数日間にわたる旅を終え、足にも少し疲れが溜まっている頃ではないでしょうか。アロマオイルが香る約 40 度の足湯にそっと足を浸し、目を閉じれば、遠くから飛行機のエンジン音が心地よく響いてきます。
日本を離れる直前の旅行者にとって、これこそが最後にして最高に贅沢な日本体験となるに違いありません。
【GARDEN WALK 展望デッキのオープン時間】
・夏季(4/1~9/30):06:30 ~ 21:00
・冬季(10/1~3/31):07:00 ~ 21:00
・第1ターミナル(T1) 2 階~ 5 階営業時間:05:00 ~ 24:00
四季折々の色彩を纏った、開放的なフードコート

フライトを待つ間にお腹が空いても、ご安心ください。成田空港第1ターミナルの 4 階から 5 階にかけては、バラエティ豊かなグルメが揃っており、食事に困ることはありません。
今回のリニューアルに合わせて、フードコートの柱も鮮やかな色彩を纏ったデザインへと一新されました。空間全体がより明るく、視覚的にも楽しい雰囲気に生まれ変わっています。
生まれ変わったT1から、日本の魅力を”日本の玄関口”で発信

成田空港は、海外の旅行者が日本に降り立つ最初の玄関口であると同時に、日本に別れを告げる最後の場所でもあります。
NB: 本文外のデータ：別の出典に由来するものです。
(** A client submits a valid order and one without a price; both answers reach
    its trade engine, then the exchange shuts down. *)
Definition session_requests : list MEClientRequest :=
  [mkRequest NEW 3 0 42 BUY 100 5 0 0; mkRequest NEW 3 0 43 BUY 0 5 0 0].
Definition session_responses : list OMClientResponse :=
  [mkOMResponse 1 (mkResponse REJECTED 3 0 43 OrderId_INVALID BUY 0 0 0 INVALID_PRICE 0 0) 77;
   mkOMResponse 2 (mkResponse ACCEPTED 3 0 42 1 BUY 100 0 5 NONE 1 0) 77].
Definition session_connections (id : nat) : TcpKernel :=
  scripted_kernel [(0%nat, request_bytes (numbered 77 session_requests))].
Definition session_exchange (x0 : Exchange) (period : Z) : res (Exchange * list MEClientRequest) :=
  Exchange.run shutdown_kernel shutdown_kernel period session_connections 400 shutdown_ops x0.
Definition session_kernel : TcpKernel := scripted_kernel [(2%nat, response_bytes session_responses)].
Definition session_ops : list GatewayOp :=
  (Submit <$> session_requests) ++ [GatewayTurn 5; GatewayTurn 6; TakeResponse; TakeResponse].

(** What the two runs computed. *)
Definition session_seen (x : Exchange) (st : GatewayRun) : Prop :=
  xg_main x = Returned /\ (rs_type <$> gr_popped st) = [REJECTED; ACCEPTED] /\ gr_submitted st = session_requests /\
  (ts_stream <$> os_sockets (xg_server x)) = [ts_wire (gr_socket st)] /\
  (ts_wire <$> os_sockets (xg_server x)) = [ts_stream (gr_socket st)].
約1年間におよぶ大規模なリニューアルを経て進化した成田空港第1ターミナルは、五感を通じて日本の「四季」と「彩」を体現する空間へ、またゆったりとした癒しを与えてくれる空間へと生まれ変わりました。
ぜひ第 1 ターミナル 5 階の「SHIKISAI GARDEN」へ足を運んでみてください。ここで、日本での旅を締めくくる最後のかけがえのない思い出を刻んでみてはいかがでしょうか。